最強魔王との対決
最終章34話になります!
本日1回目の投稿です!
それではどうぞ!
「うむ、3人とも良い顔をしておるのう。本来、審判として一方の肩を持つのはアウトじゃが、今日ばかりはクジラ君とリーシャちゃんを応援させてもらうぞい。……それじゃあ武器を構えるのじゃよ」
会長は緊迫した空気の中、相対する3人を見てカラカラと笑い、クジラとリーシャにだけ檄を飛ばす。そして数秒後、おふざけは止めて気の引き締まった声で武器を構えるよう3人に告げた。
「…………はじめっ!!」
ガチィン!
会長による戦闘開始の合図がアゼリアアリーナに響いた次の瞬間、リーシャの太刀とヴァーチュの上段回し蹴りがぶつかり合う。ヴァーチュの方は普通の蹴りでなく、魔王の力を応用した黒いオーラのようなものを足に纏わせながら蹴りを放っている為、太刀と接触しても無傷だ。
「ヴァーチュ、本当に重りを付けてるの!?私と速さが変わらないじゃん!」
「へっ、だいぶ遅くなってるんだぜこれでも。確か、今身に付けてる重りは全部合わせて50kg位だったな」
「私1人分!?やっぱりおかしいよ!クジラ!ヴァーチュが動き辛くなるように全力で妨害して!」
「わかったよリーシャ!くらえっ!」
太刀と蹴りがぶつかり合った直後、つばぜり合いには持ち込まず、共に大きく一歩後ろに引き退る2人。そして、リーシャは1つ質問をして驚いた後、クジラに徹底した妨害を頼んだ。彼は彼女の頼みを快諾し、50cmほどの長い針を大量に具現化し、即座に空間の裂け目を複数展開して具現化したての針を落とす。それはヴァーチュの頭上や、彼が飛び退きそうな位置に一斉に飛来する。
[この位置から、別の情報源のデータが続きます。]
(* ===== verification/PacketHeaders.v ===== *)
(** * net/packet: building packets

    The header types of [net/packet] ([ip4.go], [ip6.go], [udp4.go], [udp6.go],
    [icmp4.go], [header.go]): [Len], [Marshal], [ToResponse], the Internet
    checksum, [Generate], and the accessors that read a header back from a
    decoded packet.  A [Marshal] checks its arguments before it writes, so on an
    error the buffer is unchanged. *)
From S2P Require Import Prelude NetBuf NetAddr Packet.

Definition errSmallBuffer : error := Errorf "buffer too small".
Definition errLargePacket : error := Errorf "packet too large".
Definition errWrongFamily : error := Errorf "wrong address family for src/dst IP".

(** A call of a marshaller whose error the caller drops: the buffer stays as it was. *)
Definition ignore_err (old : bytes) (r : res bytes) : res bytes :=
  match r with Err _ => Ok old | _ => r end.

(** The interface [Header], with the checksum of a [HeaderChecksummer]. *)
Class Header (H : Type) := {
  Len : H → Z;
  Marshal : H → bytes → res bytes;
  WriteChecksum : option (H → bytes → res bytes)
}.

Definition Generate {H} `{Header H} (h : H) (payload : bytes) : res bytes :=
  let hlen := Len h in
  let buf := replicate (Z.to_nat hlen) 0 ++ payload in
  buf ← ignore_err buf (Marshal h buf);
  match WriteChecksum with
  | Some w => w h buf
  | None => Ok buf
  end.

(** ** The Internet checksum *)
Fixpoint sumWords (ac : Z) (b : bytes) : Z :=
  match b with
  | x :: y :: b => sumWords (u32 (ac + be_val [x; y])) b
  | [x] => u32 (ac + Z.shiftl x 8)
  | [] => ac
  end.

(** [for (ac >> 16) > 0 { ac = (ac >> 16) + (ac & 0xffff) }] *)
Fixpoint foldCarries (fuel : nat) (ac : Z) : res Z :=
  match fuel with
  | O => NoFuel
  | S fuel =>
      if Z.shiftr ac 16 >? 0 then foldCarries fuel (u32 (Z.shiftr ac 16 + Z.land ac 0xffff))
      else Ok ac
  end.

(** Two rounds fold any 32-bit sum. *)
Definition ip4Checksum (b : bytes) : res Z :=
  ac ← foldCarries 3 (sumWords 0 b);
  Ok (u16 (Z.lxor ac 0xffffffff)).

(** ** IPv4 *)
Record IP4Header := { ip4_IPProto : Z; ip4_IPID : Z; ip4_Src : Addr; ip4_Dst : Addr }.

Definition IP4_Marshal (h : IP4Header) (buf : bytes) : res bytes :=
  if zlen buf <? ip4HeaderLength then Err errSmallBuffer else
  if maxPacketLength <? zlen buf then Err errLargePacket else
  if negb (Is4 (ip4_Src h)) || negb (Is4 (ip4_Dst h)) then Err errWrongFamily else
  let len := zlen buf in
  buf ← put buf 0 (Z.lor 0x40 (u8 (Z.shiftr ip4HeaderLength 2)));
  buf ← put buf 1 0;
  buf ← PutUint16 buf 2 (u16 len);
  buf ← PutUint16 buf 4 (ip4_IPID h);
  buf ← PutUint16 buf 6 0;
  buf ← put buf 8 64;
  buf ← put buf 9 (u8 (ip4_IPProto h));
  buf ← PutUint16 buf 10 0;
  src ← As4 (ip4_Src h);
  dst ← As4 (ip4_Dst h);
  buf ← put_bytes buf 12 src;
  buf ← put_bytes buf 16 dst;
  hdr ← slice buf 0 20;
  ck ← ip4Checksum hdr;
  PutUint16 buf 10 ck.

#[global] Instance IP4_Header : Header IP4Header :=
  {| Len _ := ip4HeaderLength; Marshal := IP4_Marshal; WriteChecksum := None |}.

Definition IP4_ToResponse (h : IP4Header) : IP4Header :=
  {| ip4_IPProto := ip4_IPProto h; ip4_IPID := u16 (Z.lxor (ip4_IPID h) 0xffff);
     ip4_Src := ip4_Dst h; ip4_Dst := ip4_Src h |}.

Definition ip4PseudoHeaderOffset : Z := 8.

Definition IP4_marshalPseudo (h : IP4Header) (buf : bytes) : res bytes :=
  if zlen buf <? ip4HeaderLength then Err errSmallBuffer else
  if maxPacketLength <? zlen buf then Err errLargePacket else
  let length := zlen buf - ip4HeaderLength in
  src ← As4 (ip4_Src h);
  dst ← As4 (ip4_Dst h);
  buf ← put_bytes buf 8 src;
  buf ← put_bytes buf 12 dst;
  buf ← put buf 16 0;
  buf ← put buf 17 (u8 (ip4_IPProto h));
  PutUint16 buf 18 (u16 length).

Definition set_ip4_IPProto (p : Z) (h : IP4Header) : IP4Header :=
  {| ip4_IPProto := p; ip4_IPID := ip4_IPID h; ip4_Src := ip4_Src h; ip4_Dst := ip4_Dst h |}.

(** ** IPv6 *)
Record IP6Header := { ip6_IPProto : Z; ip6_IPID : Z; ip6_Src : Addr; ip6_Dst : Addr }.

Definition IP6_Marshal (h : IP6Header) (buf : bytes) : res bytes :=
  if zlen buf <? ip6HeaderLength then Err errSmallBuffer else
  if maxPacketLength <? zlen buf then Err errLargePacket else
  let len := zlen buf in
  buf ← PutUint32 buf 0 (Z.land (ip6_IPID h) 0x000FFFFF);
  buf ← put buf 0 0x60;
  buf ← PutUint16 buf 4 (u16 (len - ip6HeaderLength));
  buf ← put buf 6 (u8 (ip6_IPProto h));
  buf ← put buf 7 64;
  buf ← put_bytes buf 8 (As16 (ip6_Src h));
  put_bytes buf 24 (As16 (ip6_Dst h)).

#[global] Instance IP6_Header : Header IP6Header :=
  {| Len _ := ip6HeaderLength; Marshal := IP6_Marshal; WriteChecksum := None |}.

Definition IP6_ToResponse (h : IP6Header) : IP6Header :=
  {| ip6_IPProto := ip6_IPProto h;
     ip6_IPID := Z.land (u32 (Z.lxor (ip6_IPID h) 0xffffffff)) 0x000FFFFF;
     ip6_Src := ip6_Dst h; ip6_Dst := ip6_Src h |}.

Definition IP6_marshalPseudo (h : IP6Header) (buf : bytes) (proto : Z) : res bytes :=
  if zlen buf <? ip6HeaderLength then Err errSmallBuffer else
  if maxPacketLength <? zlen buf then Err errLargePacket else
  let len := zlen buf in
  buf ← put_bytes buf 0 (As16 (ip6_Src h));
  buf ← put_bytes buf 16 (As16 (ip6_Dst h));
  buf ← PutUint32 buf 32 (u32 (len - ip6HeaderLength));
  buf ← put buf 36 0;
  buf ← put buf 37 0;
  buf ← put buf 38 0;
  put buf 39 (u8 proto).

Definition set_ip6_IPProto (p : Z) (h : IP6Header) : IP6Header :=
  {| ip6_IPProto := p; ip6_IPID := ip6_IPID h; ip6_Src := ip6_Src h; ip6_Dst := ip6_Dst h |}.

(** ** UDP *)
Record UDP4Header := { udp4_IP4Header : IP4Header; udp4_SrcPort : Z; udp4_DstPort : Z }.

Definition UDP4_Marshal (h : UDP4Header) (buf : bytes) : res bytes :=
  if zlen buf <? ip4HeaderLength + udpHeaderLength then Err errSmallBuffer else
  if maxPacketLength <? zlen buf then Err errLargePacket else
  let iph := set_ip4_IPProto UDP (udp4_IP4Header h) in
  let length := zlen buf - ip4HeaderLength in
  buf ← PutUint16 buf 20 (udp4_SrcPort h);
  buf ← PutUint16 buf 22 (udp4_DstPort h);
  buf ← PutUint16 buf 24 (u16 length);
  buf ← PutUint16 buf 26 0;
  buf ← ignore_err buf (IP4_marshalPseudo iph buf);
  tail ← slice_from buf ip4PseudoHeaderOffset;
  ck ← ip4Checksum tail;
  buf ← PutUint16 buf 26 ck;
  ignore_err buf (IP4_Marshal iph buf).

#[global] Instance UDP4_Header : Header UDP4Header :=
  {| Len _ := ip4HeaderLength + udpHeaderLength; Marshal := UDP4_Marshal; WriteChecksum := None |}.

Definition UDP4_ToResponse (h : UDP4Header) : UDP4Header :=
  {| udp4_IP4Header := IP4_ToResponse (udp4_IP4Header h);
     udp4_SrcPort := udp4_DstPort h; udp4_DstPort := udp4_SrcPort h |}.

Record UDP6Header := { udp6_IP6Header : IP6Header; udp6_SrcPort : Z; udp6_DstPort : Z }.

Definition UDP6_Marshal (h : UDP6Header) (buf : bytes) : res bytes :=
  if zlen buf <? ip6HeaderLength + udpHeaderLength then Err errSmallBuffer else
  if maxPacketLength <? zlen buf then Err errLargePacket else
  let iph := set_ip6_IPProto UDP (udp6_IP6Header h) in
  let length := zlen buf - ip6HeaderLength in
  buf ← PutUint16 buf 40 (udp6_SrcPort h);
  buf ← PutUint16 buf 42 (udp6_DstPort h);
  buf ← PutUint16 buf 44 (u16 length);
  buf ← PutUint16 buf 46 0;
  buf ← ignore_err buf (IP6_marshalPseudo iph buf UDP);
  ck ← ip4Checksum buf;
  buf ← PutUint16 buf 46 ck;
  ignore_err buf (IP6_Marshal iph buf).

#[global] Instance UDP6_Header : Header UDP6Header :=
  {| Len _ := ip6HeaderLength + udpHeaderLength; Marshal := UDP6_Marshal; WriteChecksum := None |}.

Definition UDP6_ToResponse (h : UDP6Header) : UDP6Header :=
  {| udp6_IP6Header := IP6_ToResponse (udp6_IP6Header h);
     udp6_SrcPort := udp6_DstPort h; udp6_DstPort := udp6_SrcPort h |}.

(** ** ICMPv4 *)
Record ICMP4Header := { icmp4_IP4Header : IP4Header; icmp4_Type : Z; icmp4_Code : Z }.

Definition ICMP4_Marshal (h : ICMP4Header) (buf : bytes) : res bytes :=
  if zlen buf <? ip4HeaderLength + icmp4HeaderLength then Err errSmallBuffer else
  if maxPacketLength <? zlen buf then Err errLargePacket else
  let iph := set_ip4_IPProto ICMPv4 (icmp4_IP4Header h) in
  buf ← put buf 20 (u8 (icmp4_Type h));
  buf ← put buf 21 (u8 (icmp4_Code h));
  buf ← ignore_err buf (IP4_Marshal iph buf);
  ck ← ip4Checksum buf;
  PutUint16 buf 22 ck.

#[global] Instance ICMP4_Header : Header ICMP4Header :=
  {| Len _ := ip4HeaderLength + icmp4HeaderLength; Marshal := ICMP4_Marshal; WriteChecksum := None |}.

Definition ICMP4_ToResponse (h : ICMP4Header) : ICMP4Header :=
  {| icmp4_IP4Header := IP4_ToResponse (icmp4_IP4Header h);
     icmp4_Type := ICMP4EchoReply; icmp4_Code := ICMP4NoCode |}.

(** ** Headers of a decoded packet *)
Definition Parsed_IP4Header (q : Parsed) : res IP4Header :=
  if negb (IPVersion q =? 4) then Panic else
  ipid ← Uint16 (q_b q) 4;
  Ok {| ip4_IPID := ipid; ip4_IPProto := IPProto q;
        ip4_Src := ap_Addr (Src q); ip4_Dst := ap_Addr (Dst q) |}.

Definition Parsed_IP6Header (q : Parsed) : res IP6Header :=
  if negb (IPVersion q =? 6) then Panic else
  w ← Uint32 (q_b q) 0;
  let ipid := Z.shiftr (u32 (Z.shiftl w 12)) 12 in
  Ok {| ip6_IPID := ipid; ip6_IPProto := IPProto q;
        ip6_Src := ap_Addr (Src q); ip6_Dst := ap_Addr (Dst q) |}.
(* ===== verification/FilterPolicy.v ===== *)
(** * The packet filter implements its policy

    The rules a filter is made from, read as a policy on packets, and the
    theorem that the filter (which splits the rules by address family and
    compiles their sources to membership functions) decides that policy for
    every packet the decoder delivers. *)
From S2P Require Import Prelude NetBuf NetAddr Packet Flowtrack FilterModel.

(** ** The policy *)
Section Policy.
Context (hasCap : option CapTestFunc).

(** The source is one of the rule's addresses, or has one of its capabilities. *)
Definition src_in (m : Match) (a : Addr) : Prop := ∃ p, p ∈ m_Srcs m ∧ covers p a.
Definition src_has_cap (m : Match) (a : Addr) : Prop :=
  ∃ f c, hasCap = Some f ∧ c ∈ m_SrcCaps m ∧ f a c = true.

Definition dst_in (m : Match) (a : Addr) (ports : PortRange → Prop) : Prop :=
  ∃ d, d ∈ m_Dsts m ∧ covers (npr_Net d) a ∧ ports (npr_Ports d).

(** The rule permits the packet. *)
Definition rule_allows (q : Parsed) (m : Match) : Prop :=
  IPProto q ∈ m_IPProto m ∧
  (src_in m (ap_Addr (Src q)) ∨ src_has_cap m (ap_Addr (Src q))) ∧
  dst_in m (ap_Addr (Dst q)) (λ pr, First pr <= ap_Port (Dst q) <= Last pr).

(** The comments: a source matches by address or by capability; ICMP is allowed to an
    address when any port of it is open, and a protocol without ports when all are. *)
Definition documented_icmp (q : Parsed) (m : Match) : Prop :=
  (src_in m (ap_Addr (Src q)) ∨ src_has_cap m (ap_Addr (Src q))) ∧
  dst_in m (ap_Addr (Dst q)) (λ _, True).
Definition documented_portless (q : Parsed) (m : Match) : Prop :=
  IPProto q ∈ m_IPProto m ∧
  (src_in m (ap_Addr (Src q)) ∨ src_has_cap m (ap_Addr (Src q))) ∧
  dst_in m (ap_Addr (Dst q)) (λ pr, pr = AllPorts).
(* ===== verification/Shaper.v ===== *)
(** * net/tstun: the traffic shaper

    [traffic_shaper.go]: the aggregate bandwidth limits of the TUN device.  Any
    number of packet goroutines wait on a pacer ([waitBytes]) while limits are
    replaced or the device is closed.  The goroutines are interleaved at their
    atomic operations; [Configure] and [close] run under a mutex, so at most one
    of them is under way, and what it has still to do is a list of atomic
    actions.  A limiter is a heap object: a goroutine keeps waiting on the one it
    loaded after the pacer has been given another.
    [golang.org/x/time/rate] is third-party: what [Limiter.WaitN] may return is
    the parameter [WaitN]. *)
From S2P Require Import Prelude.

Definition minTrafficShaperBurstBytes : Z := 4 * 2 ^ 10.
Definition maxTrafficShaperBurstBytes : Z := 256 * 2 ^ 10.

Record TrafficShaperConfig := mkConfig { UploadBitsPerSecond : Z; DownloadBitsPerSecond : Z }.
#[global] Instance TrafficShaperConfig_eq_dec : EqDecision TrafficShaperConfig.
Proof. solve_decision. Defined.

(** ** Pacers *)

(** [trafficPacerState]: a limiter with its context, which is canceled or not. *)
Record trafficPacerState := mkPacerState { ps_rate : Z; ps_burst : Z; ps_canceled : bool }.

(** [trafficPacer]: the limiter in force, and every limiter made so far. *)
Record trafficPacer := mkPacer { p_closed : bool; p_state : option nat; p_objs : list trafficPacerState }.

Definition trafficShaperBurst (bytesPerSecond : Z) : Z :=
  let burst := bytesPerSecond / 20 in
  let burst := Z.max burst minTrafficShaperBurstBytes in
  Z.min burst maxTrafficShaperBurstBytes.

(** The limiter [configure] makes; a zero rate means none. *)
Definition newState (bitsPerSecond : Z) : option trafficPacerState :=
  if 0 <? bitsPerSecond then
    let bytesPerSecond := Z.max 1 (bitsPerSecond / 8) in
    Some (mkPacerState bytesPerSecond (trafficShaperBurst bytesPerSecond) false)
  else None.

(** [p.state.Swap(next)]: the pacer, and the limiter that was in force. *)
Definition swapState (next : option trafficPacerState) (p : trafficPacer) : trafficPacer * option nat :=
  match next with
  | Some st => (mkPacer (p_closed p) (Some (length (p_objs p))) (p_objs p ++ [st]), p_state p)
  | None => (mkPacer (p_closed p) None (p_objs p), p_state p)
  end.

Definition cancel (id : nat) (p : trafficPacer) : trafficPacer :=
  mkPacer (p_closed p) (p_state p)
    (alter (λ st, mkPacerState (ps_rate st) (ps_burst st) true) id (p_objs p)).

Definition cancelOld (old : option nat) (p : trafficPacer) : trafficPacer :=
  match old with Some id => cancel id p | None => p end.

Definition configure (bitsPerSecond : Z) (p : trafficPacer) : trafficPacer :=
  if p_closed p then p
  else let '(p, old) := swapState (newState bitsPerSecond) p in cancelOld old p.

Definition setClosed (p : trafficPacer) : trafficPacer := mkPacer true (p_state p) (p_objs p).

Definition pacer_close (p : trafficPacer) : trafficPacer :=
  if p_closed p then p
  else let '(p, old) := swapState None (setClosed p) in cancelOld old p.

(** ** Waiting *)
Inductive wait_result := Granted | Canceled | Failed.
Inductive wait_error := ErrClosed | LimiterErr.

(** Where a goroutine is in [waitUpload] or [waitDownload]: at the head of the
    loop of [waitBytes], before loading the limiter, in [WaitN] for a chunk,
    before adding to the two counters, or returned. *)
Inductive wait_pc :=
  | WLoop | WLoad | WWait (id : nat) (chunk : Z) | WBytes | WNanos | WDone (err : option wait_error).

(** The chunks it was granted, and whether it found no limit in force, are
    recorded beside the variables of the code. *)
Record Waiter := mkWaiter {
  w_count : Z;
  w_remaining : Z;
  w_paced : bool;
  w_pc : wait_pc;
  w_granted : list Z;
  w_unlimited : bool
}.

Definition newWaiter (byteCount : Z) : Waiter := mkWaiter byteCount byteCount false WLoop [] false.

Definition goto (pc : wait_pc) (w : Waiter) : Waiter :=
  mkWaiter (w_count w) (w_remaining w) (w_paced w) pc (w_granted w) (w_unlimited w).

(** [return paced, nil]: the caller updates the counters if the bytes were paced. *)
Definition waitReturn (w : Waiter) : Waiter := goto (if w_paced w then WBytes else WDone None) w.

(** One atomic step of a goroutine; [r] is what [WaitN] returns, if it is in it. *)
Definition waiter_step (p : trafficPacer) (r : wait_result) (w : Waiter) : option Waiter :=
  match w_pc w with
  | WLoop =>
      if negb (0 <? w_remaining w) then Some (waitReturn w)
      else if p_closed p then Some (goto (WDone (Some ErrClosed)) w)
      else Some (goto WLoad w)
  | WLoad =>
      match p_state p with
      | None =>
          Some (waitReturn (mkWaiter (w_count w) (w_remaining w) (w_paced w) WLoad (w_granted w) true))
      | Some id =>
          match p_objs p !! id with
          | Some st =>
              let chunk := Z.min (w_remaining w) (ps_burst st) in
              Some (mkWaiter (w_count w) (w_remaining w) true (WWait id chunk) (w_granted w) (w_unlimited w))
          | None => None
          end
      end
  | WWait id chunk =>
      match r with
      | Granted =>
          Some (mkWaiter (w_count w) (w_remaining w - chunk) (w_paced w) WLoop (w_granted w ++ [chunk])
                  (w_unlimited w))
      | Canceled => Some (goto WLoop w)
      | Failed => Some (goto (WDone (Some LimiterErr)) w)
      end
  | WBytes => Some (goto WNanos w)
  | WNanos => Some (goto (WDone None) w)
  | WDone _ => None
  end.

(** ** The shaper *)
Inductive Dir := Upload | Download.

(** One direction: its pacer, its two counters and its goroutines. *)
Record Side := mkSide { sd_pacer : trafficPacer; sd_bytes : Z; sd_nanos : Z; sd_waiters : list Waiter }.

(** The atomic operations of [Configure] and [close]. *)
Inductive action :=
  | AResetBytes (d : Dir)
  | AResetNanos (d : Dir)
  | AConfigure (d : Dir) (bits : Z)
  | AClose (d : Dir)
  | AClear (d : Dir)
  | ACancel (d : Dir) (id : nat).

Record TrafficShaper := mkShaper {
  s_config : TrafficShaperConfig;
  s_updatedAt : Z;
  s_closed : bool;
  s_upload : Side;
  s_download : Side;
  s_pending : list action
}.

Record TrafficShaperStatus := mkStatus {
  st_Config : TrafficShaperConfig;
  st_Active : bool;
  st_UpdatedAt : Z;
  st_UploadBytes : Z;
  st_DownloadBytes : Z;
  st_UploadWaitNanos : Z;
  st_DownloadWaitNanos : Z
}.

Definition side (d : Dir) (s : TrafficShaper) : Side :=
  match d with Upload => s_upload s | Download => s_download s end.
Definition set_side (d : Dir) (x : Side) (s : TrafficShaper) : TrafficShaper :=
  match d with
  | Upload => mkShaper (s_config s) (s_updatedAt s) (s_closed s) x (s_download s) (s_pending s)
  | Download => mkShaper (s_config s) (s_updatedAt s) (s_closed s) (s_upload s) x (s_pending s)
  end.
Definition set_pending (l : list action) (s : TrafficShaper) : TrafficShaper :=
  mkShaper (s_config s) (s_updatedAt s) (s_closed s) (s_upload s) (s_download s) l.

Definition bits_of (d : Dir) (c : TrafficShaperConfig) : Z :=
  match d with Upload => UploadBitsPerSecond c | Download => DownloadBitsPerSecond c end.

Definition set_pacer (p : trafficPacer) (x : Side) : Side := mkSide p (sd_bytes x) (sd_nanos x) (sd_waiters x).

Definition cancelLater (d : Dir) (old : option nat) : list action :=
  match old with Some id => [ACancel d id] | None => [] end.

Definition action_dir (a : action) : Dir :=
  match a with
  | AResetBytes d | AResetNanos d | AConfigure d _ | AClose d | AClear d | ACancel d _ => d
  end.

(** What an action does to its direction, and what it leaves to be done next. *)
Definition act (a : action) (x : Side) : Side * list action :=
  let p := sd_pacer x in
  match a with
  | AResetBytes d => (mkSide p 0 (sd_nanos x) (sd_waiters x), [])
  | AResetNanos d => (mkSide p (sd_bytes x) 0 (sd_waiters x), [])
  | AConfigure d bits =>
      if p_closed p then (x, [])
      else let '(p, old) := swapState (newState bits) p in (set_pacer p x, cancelLater d old)
  | AClose d => if p_closed p then (x, []) else (set_pacer (setClosed p) x, [AClear d])
  | AClear d => let '(p, old) := swapState None p in (set_pacer p x, cancelLater d old)
  | ACancel d id => (set_pacer (cancel id p) x, [])
  end.

Definition resets : list action :=
  [AResetBytes Upload; AResetBytes Download; AResetNanos Upload; AResetNanos Download].

Definition beginConfigure (config : TrafficShaperConfig) (now : Z) (s : TrafficShaper) : TrafficShaper :=
  mkShaper config now (s_closed s) (s_upload s) (s_download s)
    (resets ++ [AConfigure Upload (UploadBitsPerSecond config); AConfigure Download (DownloadBitsPerSecond config)]).

Definition beginClose (now : Z) (s : TrafficShaper) : TrafficShaper :=
  mkShaper (mkConfig 0 0) now true (s_upload s) (s_download s) (resets ++ [AClose Upload; AClose Download]).

(** The counters the goroutine updates in this step. *)
Definition count (w : Waiter) (elapsed : Z) (x : Side) : Side :=
  match w_pc w with
  | WBytes => mkSide (sd_pacer x) (u64 (sd_bytes x + u64 (Z.max 0 (w_count w)))) (sd_nanos x) (sd_waiters x)
  | WNanos => mkSide (sd_pacer x) (sd_bytes x) (u64 (sd_nanos x + u64 elapsed)) (sd_waiters x)
  | _ => x
  end.

Definition set_waiter (i : nat) (w : Waiter) (x : Side) : Side :=
  mkSide (sd_pacer x) (sd_bytes x) (sd_nanos x) (<[i := w]> (sd_waiters x)).

(** ** Whole calls *)
Definition statusLocked (s : TrafficShaper) : TrafficShaperStatus :=
  mkStatus (s_config s) ((0 <? UploadBitsPerSecond (s_config s)) || (0 <? DownloadBitsPerSecond (s_config s)))
    (s_updatedAt s) (sd_bytes (s_upload s)) (sd_bytes (s_download s))
    (sd_nanos (s_upload s)) (sd_nanos (s_download s)).

Definition resetSide (f : trafficPacer → trafficPacer) (x : Side) : Side :=
  mkSide (f (sd_pacer x)) 0 0 (sd_waiters x).

(** [Configure] when nothing runs beside it. *)
Definition Configure (config : TrafficShaperConfig) (now : Z) (s : TrafficShaper)
    : TrafficShaper * TrafficShaperStatus :=
  if s_closed s then (s, statusLocked s)
  else if bool_decide (s_config s = config) then (s, statusLocked s)
  else
    let s := mkShaper config now false
               (resetSide (configure (UploadBitsPerSecond config)) (s_upload s))
               (resetSide (configure (DownloadBitsPerSecond config)) (s_download s)) (s_pending s) in
    (s, statusLocked s).

Definition shaper_close (now : Z) (s : TrafficShaper) : TrafficShaper :=
  if s_closed s then s
  else mkShaper (mkConfig 0 0) now true (resetSide pacer_close (s_upload s))
         (resetSide pacer_close (s_download s)) (s_pending s).

Definition SetTrafficShaper := Configure.
Definition ClearTrafficShaper : Z → TrafficShaper → TrafficShaper * TrafficShaperStatus := Configure (mkConfig 0 0).

Definition newPacer : trafficPacer := mkPacer false None [].
Definition newSide : Side := mkSide newPacer 0 0 [].
Definition newShaper : TrafficShaper := mkShaper (mkConfig 0 0) 0 false newSide newSide [].

(** ** Interleaved runs *)
Section Runs.
(** [Limiter.WaitN(ctx, n)] may return this for a limiter in this state. *)
Context (WaitN : trafficPacerState → Z → wait_result → Prop).

(** What [WaitN] may return to the goroutine, if it is in it. *)
Definition may_return (p : trafficPacer) (w : Waiter) (r : wait_result) : Prop :=
  match w_pc w with
  | WWait id chunk => ∃ st, p_objs p !! id = Some st ∧ WaitN st chunk r
  | _ => True
  end.
(* ===== verification/GoStrings.v ===== *)
(** * Strings

    Go strings are byte strings; literals of the code are written with [str].
    The functions of [strings] and [strconv] that the modelled code calls. *)
From stdpp Require Import pretty.
From S2P Require Import Prelude NetBuf.

(** The bytes of a string literal. *)
Definition str (s : string) : bytes :=
  map (λ c, Z.of_N (Ascii.N_of_ascii c)) (String.list_ascii_of_string s).

(** [strconv.Itoa], [strconv.AppendUint(.., 10)] *)
Definition itoa (n : Z) : bytes := str (pretty n).

Lemma str_inj s1 s2 : str s1 = str s2 → s1 = s2.
Proof.
  unfold str. intros H.
  rewrite <- (String.string_of_list_ascii_of_string s1), <- (String.string_of_list_ascii_of_string s2).
  f_equal. revert H. generalize (String.list_ascii_of_string s1), (String.list_ascii_of_string s2).
  induction l as [|c l IH]; intros [|d l0]; cbn; intros H; simplify_eq; [done|]. f_equal; [|eauto].
  rewrite <- (Ascii.ascii_N_embedding c), <- (Ascii.ascii_N_embedding d). congruence.
Qed.

Lemma itoa_inj n m : itoa n = itoa m → n = m.
Proof. intros H%str_inj. by apply (inj pretty). Qed.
「があぁ!うぜえ!お前の具現化魔法、発動準備はほぼ無いし、弾数も無駄に多いから相変わらずうぜえぞ!」
ヴァーチュは飛び退く事なく、包帯でグルグル巻きにされてほぼ使用不可な腕に黒いオーラを纏わせる。それから彼は、包帯のせいで腕を伸ばしきった状態のまま振り回し、針を弾き落とす。
「隙だらけだよっ!」
クジラの攻撃のおかげで自分から視線が外れた事を確認すると、今がチャンスと考え行動を起こすリーシャ。クジラの針に当たらぬ進路を即座に見つけると、そこから凄まじい速度でヴァーチュに接近して太刀を突き立て突進した。
「隙なんてねえよ!」
ドスッ
だがしかし、その攻撃は失敗に終わる。リーシャの事を横目でチラッと確認すると、突進と共に渾身の突きを入れようとしているリーシャの太刀を半歩横に移動する事で回避し、彼女のお腹に目掛けて膝を勢い良く上げるヴァーチュ。
ガツッ!
「いってぇぇぇぇっ!!??」
「……へっ?あれっ!?」
リーシャは失敗したが、痛い目に会うのはヴァーチュの方だった。
「ふう、なんとか間に合った……」
クジラが空間移動の応用により、空間の裂け目をリーシャのお腹の前に展開した事で、ヴァーチュの勢い良く上がった膝は硬い石の壁にぶつかったのだ。完全に不意を突かれたヴァーチュは本気で痛がっている。
「クジラありがとおおおお!!」
リーシャはここで追撃すれば勝てるかもという発想が頭によぎったみたいだが、それと同時に最悪の展開も考えた結果、深追いはせず、体勢を立て直す為にヴァーチュが痛がっている隙を狙いクジラの元へと逃げ戻っていく。そして、ヴァーチュが動きを止めている間、戦闘中なのに関わらずイチャつくのだった。